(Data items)
-------

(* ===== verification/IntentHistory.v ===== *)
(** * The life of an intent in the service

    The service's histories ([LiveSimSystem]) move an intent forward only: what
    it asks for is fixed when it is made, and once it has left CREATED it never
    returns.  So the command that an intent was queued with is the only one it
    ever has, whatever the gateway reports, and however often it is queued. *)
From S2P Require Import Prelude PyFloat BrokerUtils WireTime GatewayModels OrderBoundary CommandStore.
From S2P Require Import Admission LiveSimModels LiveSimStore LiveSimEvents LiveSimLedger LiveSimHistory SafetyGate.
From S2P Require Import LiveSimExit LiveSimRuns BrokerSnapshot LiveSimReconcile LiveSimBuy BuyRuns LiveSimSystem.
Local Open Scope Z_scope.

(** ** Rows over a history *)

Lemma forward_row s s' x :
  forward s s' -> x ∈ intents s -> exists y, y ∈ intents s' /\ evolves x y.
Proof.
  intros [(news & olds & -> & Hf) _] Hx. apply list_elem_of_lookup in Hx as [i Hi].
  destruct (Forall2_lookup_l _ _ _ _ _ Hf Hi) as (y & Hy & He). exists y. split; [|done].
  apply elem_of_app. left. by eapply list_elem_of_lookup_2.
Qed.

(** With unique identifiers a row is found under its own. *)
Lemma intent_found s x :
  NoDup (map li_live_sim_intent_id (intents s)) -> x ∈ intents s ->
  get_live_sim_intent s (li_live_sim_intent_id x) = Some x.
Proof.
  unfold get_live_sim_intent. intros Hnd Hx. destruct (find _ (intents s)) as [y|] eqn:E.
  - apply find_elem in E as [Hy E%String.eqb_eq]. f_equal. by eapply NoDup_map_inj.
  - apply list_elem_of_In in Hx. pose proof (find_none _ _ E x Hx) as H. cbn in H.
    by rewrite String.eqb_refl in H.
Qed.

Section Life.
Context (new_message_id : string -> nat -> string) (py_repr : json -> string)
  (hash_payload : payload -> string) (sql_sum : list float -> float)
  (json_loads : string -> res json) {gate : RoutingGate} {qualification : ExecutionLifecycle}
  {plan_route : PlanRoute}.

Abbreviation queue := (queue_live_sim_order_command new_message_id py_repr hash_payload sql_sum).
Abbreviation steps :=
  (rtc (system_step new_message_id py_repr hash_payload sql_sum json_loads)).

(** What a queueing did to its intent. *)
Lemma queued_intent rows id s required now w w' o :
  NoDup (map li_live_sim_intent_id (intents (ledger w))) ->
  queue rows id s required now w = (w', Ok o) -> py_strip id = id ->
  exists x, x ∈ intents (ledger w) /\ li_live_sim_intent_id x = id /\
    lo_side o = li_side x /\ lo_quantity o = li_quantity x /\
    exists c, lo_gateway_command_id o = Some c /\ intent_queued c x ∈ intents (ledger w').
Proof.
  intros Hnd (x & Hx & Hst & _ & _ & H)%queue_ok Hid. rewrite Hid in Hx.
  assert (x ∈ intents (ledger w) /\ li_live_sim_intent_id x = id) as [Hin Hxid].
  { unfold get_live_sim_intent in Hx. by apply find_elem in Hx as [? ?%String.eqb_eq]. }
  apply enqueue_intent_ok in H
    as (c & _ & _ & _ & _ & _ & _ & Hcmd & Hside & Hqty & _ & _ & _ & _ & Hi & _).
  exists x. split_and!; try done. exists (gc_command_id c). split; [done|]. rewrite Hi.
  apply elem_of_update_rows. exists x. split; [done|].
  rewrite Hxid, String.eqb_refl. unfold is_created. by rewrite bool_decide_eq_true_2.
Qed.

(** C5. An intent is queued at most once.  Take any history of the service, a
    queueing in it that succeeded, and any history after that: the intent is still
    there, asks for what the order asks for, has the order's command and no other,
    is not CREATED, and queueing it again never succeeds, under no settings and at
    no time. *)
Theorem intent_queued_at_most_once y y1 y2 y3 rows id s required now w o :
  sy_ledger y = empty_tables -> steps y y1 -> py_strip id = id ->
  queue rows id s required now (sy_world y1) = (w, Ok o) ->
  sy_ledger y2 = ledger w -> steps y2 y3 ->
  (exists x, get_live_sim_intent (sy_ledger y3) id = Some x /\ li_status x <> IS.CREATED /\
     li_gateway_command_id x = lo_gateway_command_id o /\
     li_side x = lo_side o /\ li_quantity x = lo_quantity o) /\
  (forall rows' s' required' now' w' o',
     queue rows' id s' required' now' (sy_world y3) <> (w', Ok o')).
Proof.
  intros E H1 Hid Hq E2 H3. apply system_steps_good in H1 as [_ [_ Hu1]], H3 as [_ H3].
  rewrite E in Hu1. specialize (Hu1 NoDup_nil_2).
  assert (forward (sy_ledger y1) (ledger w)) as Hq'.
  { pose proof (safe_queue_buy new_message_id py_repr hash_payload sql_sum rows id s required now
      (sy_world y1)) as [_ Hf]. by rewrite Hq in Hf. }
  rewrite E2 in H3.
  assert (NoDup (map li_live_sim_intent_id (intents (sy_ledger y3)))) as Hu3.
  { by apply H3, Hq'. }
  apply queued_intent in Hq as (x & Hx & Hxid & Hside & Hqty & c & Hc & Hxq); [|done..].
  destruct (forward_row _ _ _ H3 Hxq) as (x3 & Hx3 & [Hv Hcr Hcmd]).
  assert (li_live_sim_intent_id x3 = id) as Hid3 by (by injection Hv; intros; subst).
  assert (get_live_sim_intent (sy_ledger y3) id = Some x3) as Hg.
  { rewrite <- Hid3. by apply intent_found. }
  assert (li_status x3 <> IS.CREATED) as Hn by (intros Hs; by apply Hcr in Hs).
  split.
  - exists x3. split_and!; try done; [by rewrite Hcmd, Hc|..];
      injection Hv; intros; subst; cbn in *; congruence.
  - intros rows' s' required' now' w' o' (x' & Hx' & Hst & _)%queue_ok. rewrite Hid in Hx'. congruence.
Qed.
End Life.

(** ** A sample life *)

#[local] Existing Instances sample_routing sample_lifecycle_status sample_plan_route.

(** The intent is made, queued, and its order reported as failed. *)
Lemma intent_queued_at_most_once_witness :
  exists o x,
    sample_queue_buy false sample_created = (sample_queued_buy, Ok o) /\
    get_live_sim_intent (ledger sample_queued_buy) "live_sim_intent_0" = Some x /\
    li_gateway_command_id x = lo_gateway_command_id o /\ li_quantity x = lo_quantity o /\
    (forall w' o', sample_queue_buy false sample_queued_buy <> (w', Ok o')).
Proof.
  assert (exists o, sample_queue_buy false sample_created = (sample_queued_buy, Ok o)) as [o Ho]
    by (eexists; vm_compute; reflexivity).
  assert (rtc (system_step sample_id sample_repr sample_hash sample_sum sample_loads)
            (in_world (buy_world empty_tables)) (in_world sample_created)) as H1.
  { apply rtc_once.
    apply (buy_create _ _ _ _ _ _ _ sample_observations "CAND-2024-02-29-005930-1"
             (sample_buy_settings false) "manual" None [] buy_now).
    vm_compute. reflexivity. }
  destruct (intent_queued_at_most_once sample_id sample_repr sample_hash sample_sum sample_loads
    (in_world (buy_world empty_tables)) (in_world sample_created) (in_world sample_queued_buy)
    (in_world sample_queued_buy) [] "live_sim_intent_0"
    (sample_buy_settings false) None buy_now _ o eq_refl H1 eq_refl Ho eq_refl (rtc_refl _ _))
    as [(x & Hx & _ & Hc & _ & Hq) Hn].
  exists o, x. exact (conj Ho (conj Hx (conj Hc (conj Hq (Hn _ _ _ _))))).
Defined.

-------

What to do » Give the records again, exactly as they appear.

Solution »
(* ===== verification/IntentHistory.v ===== *)
(** * The life of an intent in the service

    The service's histories ([LiveSimSystem]) move an intent forward only: what
    it asks for is fixed when it is made, and once it has left CREATED it never
    returns.  So the command that an intent was queued with is the only one it
    ever has, whatever the gateway reports, and however often it is queued. *)
From S2P Require Import Prelude PyFloat BrokerUtils WireTime GatewayModels OrderBoundary CommandStore.
From S2P Require Import Admission LiveSimModels LiveSimStore LiveSimEvents LiveSimLedger LiveSimHistory SafetyGate.
From S2P Require Import LiveSimExit LiveSimRuns BrokerSnapshot LiveSimReconcile LiveSimBuy BuyRuns LiveSimSystem.
Local Open Scope Z_scope.

(** ** Rows over a history *)

Lemma forward_row s s' x :
  forward s s' -> x ∈ intents s -> exists y, y ∈ intents s' /\ evolves x y.
Proof.
  intros [(news & olds & -> & Hf) _] Hx. apply list_elem_of_lookup in Hx as [i Hi].
  destruct (Forall2_lookup_l _ _ _ _ _ Hf Hi) as (y & Hy & He). exists y. split; [|done].
  apply elem_of_app. left. by eapply list_elem_of_lookup_2.
Qed.

(** With unique identifiers a row is found under its own. *)
Lemma intent_found s x :
  NoDup (map li_live_sim_intent_id (intents s)) -> x ∈ intents s ->
  get_live_sim_intent s (li_live_sim_intent_id x) = Some x.
Proof.
  unfold get_live_sim_intent. intros Hnd Hx. destruct (find _ (intents s)) as [y|] eqn:E.
  - apply find_elem in E as [Hy E%String.eqb_eq]. f_equal. by eapply NoDup_map_inj.
  - apply list_elem_of_In in Hx. pose proof (find_none _ _ E x Hx) as H. cbn in H.
    by rewrite String.eqb_refl in H.
Qed.

Section Life.
Context (new_message_id : string -> nat -> string) (py_repr : json -> string)
  (hash_payload : payload -> string) (sql_sum : list float -> float)
  (json_loads : string -> res json) {gate : RoutingGate} {qualification : ExecutionLifecycle}
  {plan_route : PlanRoute}.

Abbreviation queue := (queue_live_sim_order_command new_message_id py_repr hash_payload sql_sum).
Abbreviation steps :=
  (rtc (system_step new_message_id py_repr hash_payload sql_sum json_loads)).

(** What a queueing did to its intent. *)
Lemma queued_intent rows id s required now w w' o :
  NoDup (map li_live_sim_intent_id (intents (ledger w))) ->
  queue rows id s required now w = (w', Ok o) -> py_strip id = id ->
  exists x, x ∈ intents (ledger w) /\ li_live_sim_intent_id x = id /\
    lo_side o = li_side x /\ lo_quantity o = li_quantity x /\
    exists c, lo_gateway_command_id o = Some c /\ intent_queued c x ∈ intents (ledger w').
Proof.
  intros Hnd (x & Hx & Hst & _ & _ & H)%queue_ok Hid. rewrite Hid in Hx.
  assert (x ∈ intents (ledger w) /\ li_live_sim_intent_id x = id) as [Hin Hxid].
  { unfold get_live_sim_intent in Hx. by apply find_elem in Hx as [? ?%String.eqb_eq]. }
  apply enqueue_intent_ok in H
    as (c & _ & _ & _ & _ & _ & _ & Hcmd & Hside & Hqty & _ & _ & _ & _ & Hi & _).
  exists x. split_and!; try done. exists (gc_command_id c). split; [done|]. rewrite Hi.
  apply elem_of_update_rows. exists x. split; [done|].
  rewrite Hxid, String.eqb_refl. unfold is_created. by rewrite bool_decide_eq_true_2.
Qed.

(** C5. An intent is queued at most once.  Take any history of the service, a
    queueing in it that succeeded, and any history after that: the intent is still
    there, asks for what the order asks for, has the order's command and no other,
    is not CREATED, and queueing it again never succeeds, under no settings and at
    no time. *)
Theorem intent_queued_at_most_once y y1 y2 y3 rows id s required now w o :
  sy_ledger y = empty_tables -> steps y y1 -> py_strip id = id ->
  queue rows id s required now (sy_world y1) = (w, Ok o) ->
  sy_ledger y2 = ledger w -> steps y2 y3 ->
  (exists x, get_live_sim_intent (sy_ledger y3) id = Some x /\ li_status x <> IS.CREATED /\
     li_gateway_command_id x = lo_gateway_command_id o /\
     li_side x = lo_side o /\ li_quantity x = lo_quantity o) /\
  (forall rows' s' required' now' w' o',
     queue rows' id s' required' now' (sy_world y3) <> (w', Ok o')).
Proof.
  intros E H1 Hid Hq E2 H3. apply system_steps_good in H1 as [_ [_ Hu1]], H3 as [_ H3].
  rewrite E in Hu1. specialize (Hu1 NoDup_nil_2).
  assert (forward (sy_ledger y1) (ledger w)) as Hq'.
  { pose proof (safe_queue_buy new_message_id py_repr hash_payload sql_sum rows id s required now
      (sy_world y1)) as [_ Hf]. by rewrite Hq in Hf. }
  rewrite E2 in H3.
  assert (NoDup (map li_live_sim_intent_id (intents (sy_ledger y3)))) as Hu3.
  { by apply H3, Hq'. }
  apply queued_intent in Hq as (x & Hx & Hxid & Hside & Hqty & c & Hc & Hxq); [|done..].
  destruct (forward_row _ _ _ H3 Hxq) as (x3 & Hx3 & [Hv Hcr Hcmd]).
  assert (li_live_sim_intent_id x3 = id) as Hid3 by (by injection Hv; intros; subst).
  assert (get_live_sim_intent (sy_ledger y3) id = Some x3) as Hg.
  { rewrite <- Hid3. by apply intent_found. }
  assert (li_status x3 <> IS.CREATED) as Hn by (intros Hs; by apply Hcr in Hs).
  split.
  - exists x3. split_and!; try done; [by rewrite Hcmd, Hc|..];
      injection Hv; intros; subst; cbn in *; congruence.
  - intros rows' s' required' now' w' o' (x' & Hx' & Hst & _)%queue_ok. rewrite Hid in Hx'. congruence.
Qed.
End Life.

(** ** A sample life *)

#[local] Existing Instances sample_routing sample_lifecycle_status sample_plan_route.

(** The intent is made, queued, and its order reported as failed. *)
Lemma intent_queued_at_most_once_witness :
  exists o x,
    sample_queue_buy false sample_created = (sample_queued_buy, Ok o) /\
    get_live_sim_intent (ledger sample_queued_buy) "live_sim_intent_0" = Some x /\
    li_gateway_command_id x = lo_gateway_command_id o /\ li_quantity x = lo_quantity o /\
    (forall w' o', sample_queue_buy false sample_queued_buy <> (w', Ok o')).
Proof.
  assert (exists o, sample_queue_buy false sample_created = (sample_queued_buy, Ok o)) as [o Ho]
    by (eexists; vm_compute; reflexivity).
  assert (rtc (system_step sample_id sample_repr sample_hash sample_sum sample_loads)
            (in_world (buy_world empty_tables)) (in_world sample_created)) as H1.
  { apply rtc_once.
    apply (buy_create _ _ _ _ _ _ _ sample_observations "CAND-2024-02-29-005930-1"
             (sample_buy_settings false) "manual" None [] buy_now).
    vm_compute. reflexivity. }
  destruct (intent_queued_at_most_once sample_id sample_repr sample_hash sample_sum sample_loads
    (in_world (buy_world empty_tables)) (in_world sample_created) (in_world sample_queued_buy)
    (in_world sample_queued_buy) [] "live_sim_intent_0"
    (sample_buy_settings false) None buy_now _ o eq_refl H1 eq_refl Ho eq_refl (rtc_refl _ _))
    as [(x & Hx & _ & Hc & _ & Hq) Hn].
  exists o, x. exact (conj Ho (conj Hx (conj Hc (conj Hq (Hn _ _ _ _))))).
Defined.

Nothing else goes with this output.